Inzwischen haben zwar Hunderttausende Besuchern den herrlichen Blick auf
die 1572 von Großwesir Mehmed-paše Sokolovića geschaffene Brücke
genossen, haben die stabilen und eleganten Pfeiler der Brücke bewundert,
die allen Hochwassern der Jahrhunderte getrotzt haben. Viele haben das Buch
von Ivo Andrić „Die Brücke über die Drina“ verschlungen, für das der
bosnisch-jugoslawische Schriftsteller 1961 den Literaturnobelpreis erhalten
hat.
Doch für die am Samstagvormittag angereisten rund 300 Menschen ist der
Blick von der Brücke in das reißende, grünlich schimmernden Wasser der
Drina ein Blick in den Abgrund. „Mein Mann hat sich damals geweigert zu
fliehen, er wurde hier auf der Brücke erschossen und dann in den Fluss
geworfen.“ Weitersprechen will die Frau nicht, die merklich versucht, die
Fassung zu wahren.
Das Grauen für die 21.000 Einwohner der Gemeinde samt der Kleinstadt und
den umliegenden Dörfern begann [1][während des Bosnienkriegs], als
serbische Freischärler der Gruppe „Weiße Adler“ im Mai 1992 in der von der
serbisch-jugoslawischen Armee eroberten Stadt ein Terrorregime etablierten.
Zwei Drittel der Einwohner gehörten der muslimischen Bevölkerungsgruppe an.
Wer von ihnen nicht geflohen war, verlor all seine Rechte und seine Arbeit.

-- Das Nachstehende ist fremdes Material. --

(* ===== verification/StoreProps.v ===== *)
(** Properties of the repository and of the transaction manager (Store.v): the
    retry loop is atomic, [Save] writes exactly the rows of the snapshots, and
    the invariant of the four tables that [report] and [delete] keep. *)
From stdpp Require Import base tactics list strings gmap sorting.
From Stdlib Require Import ZArith Lia Ascii.
From S2P Require Import Prelude GoStrings Common ReporterResource Representations Resource.
From S2P Require Import ResourceProps Json DataModel Outbox Store Tables Examples.

Local Open Scope string_scope.

(** * The transaction manager *)

Section Transactions.
Context {R A : Type} (concurrent : nat -> R -> R) (commit : nat -> option go_error).

(** Attempt [i] ends with a serialization failure. *)
Definition retried (txFunc : nat -> R -> result (R * A)) (i : nat) (d : R) : Prop :=
  match txFunc i d with
  | Err err => is_panic err = false /\ isSerializationFailure err = true
  | Ok _ => exists err, commit i = Some err /\ isSerializationFailure err = true
  end.

(** The state after at most [n] attempts from number [i], and their result. *)
Definition atomic_outcome (n i : nat) (txFunc : nat -> R -> result (R * A)) (d : R)
    (out : R * result A) : Prop :=
  match out.2 with
  | Ok a => exists j, (j < n)%nat /\ commit (i + j) = None /\
      txFunc (i + j) (others concurrent i (S j) d) = Ok (out.1, a)
  | Err _ => exists j, (j <= n)%nat /\ out.1 = others concurrent i j d
  end.

Lemma atomic_outcome_later n i txFunc d out :
  atomic_outcome n (S i) txFunc (concurrent i d) out -> atomic_outcome (S n) i txFunc d out.
Proof.
  unfold atomic_outcome. destruct out.2; intros (j & Hj & H); exists (S j);
    rewrite ?Nat.add_succ_r; (split; [lia|done]).
Qed.

Lemma atomic_outcome_stop n i txFunc d e :
  atomic_outcome (S n) i txFunc d (concurrent i d, Err e).
Proof. exists 1%nat. split; [lia|done]. Qed.

Lemma attempts_atomic n i txFunc err d :
  atomic_outcome n i txFunc d (attempts concurrent commit n i txFunc err d).
Proof.
  revert i err d. induction n as [|n IH]; intros i err d; simpl; [by exists 0%nat|].
  destruct (txFunc i (concurrent i d)) as [[d1 a]|e] eqn:E.
  - destruct (commit i) as [e|] eqn:Hc.
    + case_match; [by apply atomic_outcome_later, IH|apply atomic_outcome_stop].
    + exists 0%nat. rewrite Nat.add_0_r. simpl. split_all; [lia|done|done].
  - destruct (is_panic e); [apply atomic_outcome_stop|].
    case_match; [by apply atomic_outcome_later, IH|apply atomic_outcome_stop].
Qed.

Lemma attempts_first_success k : forall n i (txFunc : nat -> R -> result (R * A)) err d d' a,
  (k < n)%nat ->
  (forall j, (j < k)%nat -> retried txFunc (i + j) (others concurrent i (S j) d)) ->
  txFunc (i + k) (others concurrent i (S k) d) = Ok (d', a) -> commit (i + k) = None ->
  attempts concurrent commit n i txFunc err d = (d', Ok a).
Proof.
  induction k as [|k IH]; intros n i txFunc err d d' a Hn Hr Ht Hc;
    destruct n as [|n]; try lia.
  - rewrite Nat.add_0_r in *. simpl in *. by rewrite Ht, Hc.
  - pose proof (Hr 0%nat ltac:(lia)) as H0. rewrite Nat.add_0_r in H0. unfold retried in H0.
    simpl in *.
    assert (Hrec : forall e, attempts concurrent commit n (S i) txFunc e (concurrent i d)
                             = (d', Ok a)).
    { intros e. apply IH; [lia| |by rewrite Nat.add_succ_r in Ht, Hc..].
      intros j Hj. specialize (Hr (S j) ltac:(lia)). by rewrite Nat.add_succ_r in Hr. }
    destruct (txFunc i (concurrent i d)) as [[d1 a1]|e].
    + destruct H0 as (e & -> & ->). apply Hrec.
    + destruct H0 as [-> ->]. apply Hrec.
Qed.

(** C10. A transaction is all or nothing: when the call succeeds, the state is
    the one a single run of the closure produced from the state the other
    transactions had left, and that run was committed; when it fails, only the
    other transactions have changed the state. *)
Theorem HandleSerializableTransaction_atomic n (txFunc : nat -> R -> result (R * A)) d :
  match HandleSerializableTransaction concurrent commit n txFunc d with
  | (d', Ok a) => exists i, (i < n)%nat /\ commit i = None /\
      txFunc i (others concurrent 0 (S i) d) = Ok (d', a)
  | (d', Err _) => exists i, (i <= n)%nat /\ d' = others concurrent 0 i d
  end.
Proof.
  pose proof (attempts_atomic n 0 txFunc None d) as H. unfold HandleSerializableTransaction.
  by destruct (attempts _ _ _ _ _ _ _) as [d' []].
Qed.

(** Serialization failures are retried: if every attempt before [k] ends
    with one, [k] is below the limit, and attempt [k] runs and commits, then
    the call returns its result. *)
Theorem HandleSerializableTransaction_retries n k (txFunc : nat -> R -> result (R * A))
    d d' a (Hk : (k < n)%nat)
    (Hretried : forall j, (j < k)%nat -> retried txFunc j (others concurrent 0 (S j) d))
    (Hrun : txFunc k (others concurrent 0 (S k) d) = Ok (d', a)) (Hcommit : commit k = None) :
  HandleSerializableTransaction concurrent commit n txFunc d = (d', Ok a).
Proof. by apply (attempts_first_success k). Qed.
End Transactions.

Lemma HandleSerializableTransaction_retries_witness :
  HandleSerializableTransaction (fun _ d => d + 10)%nat
    (fun i => if bool_decide (i = 1%nat) then Some (EPg "40001") else None) 5
    (fun i d => if bool_decide (i = 0%nat) then Err (EWrap "save" (ESqlite 1))
                else Ok (d + 1, d)%nat) 0%nat = (31, Ok 30)%nat.
Proof.
  apply (HandleSerializableTransaction_retries _ _ 5 2).
  - lia.
  - intros [|[|j]] Hj; [split; reflexivity|by eexists|lia].
  - reflexivity.
  - reflexivity.
Defined.

(** * The latest version *)

Lemma max_version_None vs : max_version vs = None <-> vs = [].
Proof. by destruct vs. Qed.

Lemma max_version_Some vs m :
  max_version vs = Some m <-> m ∈ vs /\ Forall (fun v => v <= m)%Z vs.
Proof.
  revert m. induction vs as [|v vs IH]; intros m; simpl.
  { rewrite elem_of_nil. naive_solver. }
  rewrite elem_of_cons, Forall_cons. destruct (max_version vs) as [m0|] eqn:E.
  - specialize (IH m0) as [[Hin Hall] _]; [done|].
    assert (Hle : forall z, z ∈ vs -> (z <= m0)%Z) by (by apply Forall_forall).
    split.
    + intros [= <-]. split_all; [|lia|].
      * destruct (Z.max_spec v m0) as [[_ ->]|[_ ->]]; auto.
      * eapply Forall_impl; [exact Hall|]. simpl. lia.
    + intros ([->|Hm] & Hv & Hall'); f_equal.
      * rewrite Forall_forall in Hall'. specialize (Hall' _ Hin). lia.
      * rewrite Forall_forall in Hall'. specialize (Hall' _ Hin). specialize (Hle _ Hm). lia.
  - apply max_version_None in E as ->. split; [intros [= <-]; auto with lia|].
    rewrite elem_of_nil. naive_solver lia.
Qed.

(** * The invariant of the tables *)

Section Invariant.
Context {D : Type} `{GormDB D}.

Definition common_at (d : D) (id : uuid) (v : Z) : Prop :=
  exists c, c ∈ common_representation_rows d /\ cw_ResourceId c = id /\ cw_Version c = v.

Lemma elem_common_versions d id v :
  v ∈ cw_Version <$> filter (fun cr => cw_ResourceId cr = id) (common_representation_rows d)
  <-> common_at d id v.
Proof.
  rewrite list_elem_of_fmap. setoid_rewrite list_elem_of_filter. unfold common_at. naive_solver.
Qed.

Lemma last_common_version_None d id :
  last_common_version d id = None <-> forall v, ~ common_at d id v.
Proof.
  unfold last_common_version. rewrite max_version_None.
  setoid_rewrite <- elem_common_versions. split; [by intros -> v ?%not_elem_of_nil|].
  intros Hn. by apply elem_of_nil_inv.
Qed.

Lemma last_common_version_Some d id m :
  last_common_version d id = Some m <->
  common_at d id m /\ forall v, common_at d id v -> (v <= m)%Z.
Proof.
  unfold last_common_version. rewrite max_version_Some, Forall_forall.
  setoid_rewrite elem_common_versions. done.
Qed.

(** The key of a reporter resource row. *)
Definition rrw_key (r : ReporterResourceRow) : string * string * string * string :=
  (rrw_LocalResourceID r, rrw_ResourceType r, rrw_ReporterType r, rrw_ReporterInstanceID r).

(** (generation, version), lexicographically. *)
Definition pos_le (g1 v1 g2 v2 : Z) : Prop := (g1 < g2 \/ g1 = g2 /\ v1 <= v2)%Z.
Definition pos_lt (g1 v1 g2 v2 : Z) : Prop := (g1 < g2 \/ g1 = g2 /\ v1 < v2)%Z.

(** What the use cases keep true of the tables: ids, keys and resources
    identify reporter resources, every row has its parent, no representation
    is ahead of its reporter resource, the common versions of a resource are
    contiguous from 0 and carry data, and the version of a resource is the last
    of them. *)
Record db_wf (d : D) : Prop := {
  wf_resource_id : NoDup (rw_ID <$> resource_rows d);
  wf_rr_id : distinct_on rrw_ID (reporter_resource_rows d);
  wf_rr_key : distinct_on rrw_key (reporter_resource_rows d);
  wf_rr_resource : distinct_on rrw_ResourceID (reporter_resource_rows d);
  wf_rr_parent : forall r, r ∈ reporter_resource_rows d ->
    exists res, res ∈ resource_rows d /\ rw_ID res = rrw_ResourceID r;
  wf_rr_range : forall r, r ∈ reporter_resource_rows d ->
    bigint (rrw_RepresentationVersion r) /\ bigint (rrw_Generation r);
  wf_representation : forall p, p ∈ reporter_representation_rows d ->
    exists r, r ∈ reporter_resource_rows d /\ rrw_ID r = rpw_ReporterResourceID p /\
      pos_le (rpw_Generation p) (rpw_Version p) (rrw_Generation r) (rrw_RepresentationVersion r);
  wf_common_parent : forall c, c ∈ common_representation_rows d ->
    exists res, res ∈ resource_rows d /\ rw_ID res = cw_ResourceId c;
  wf_common_range : forall c, c ∈ common_representation_rows d -> bigint (cw_Version c);
  wf_common_data : forall c, c ∈ common_representation_rows d ->
    has_data (Some (cw_Data c)) = true;
  wf_common_key : distinct_on cw_key (common_representation_rows d);
  wf_common_contiguous : forall id v w, common_at d id v -> (0 <= w <= v)%Z -> common_at d id w;
  wf_version : forall res v, res ∈ resource_rows d -> rw_CommonVersion res = Some v ->
    last_common_version d (rw_ID res) = Some v;
}.
End Invariant.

Aus Serbien stammende Freischärler und lokale Serben raubten ihre Häuser
aus und vergewaltigten.
Es begann die blutige Willkürherrschaft, der nach unterschiedlichen Angaben
1.600 bis 3.000 Menschen zum Opfer fielen. Mehr als tausend Männer wurden
tot oder noch lebendig, gefesselt in den Fluss geworfen, ertranken oder
wurden noch am Ufer erschlagen.
## Zwei Jahre Martyrium
„Wenn ein Mensch getötet wird, dann ist es ein Mord, wenn Tausende ermordet
werden, dann ist es nur eine Zahl“, sagte vor Kurzem der Vorsitzende der
Jüdischen Gemeinde in Sarajevo Jakob Finci und meinte damit, dass man das
Unfassbare nicht in Zahlen ausdrücken kann. An diesem Samstag versucht
Bakira Hasečić in ihrer Rede bei der Gedenkveranstaltung unter der heißen
Junisonne, das Grauen für alle Anwesenden in Worte zu fassen.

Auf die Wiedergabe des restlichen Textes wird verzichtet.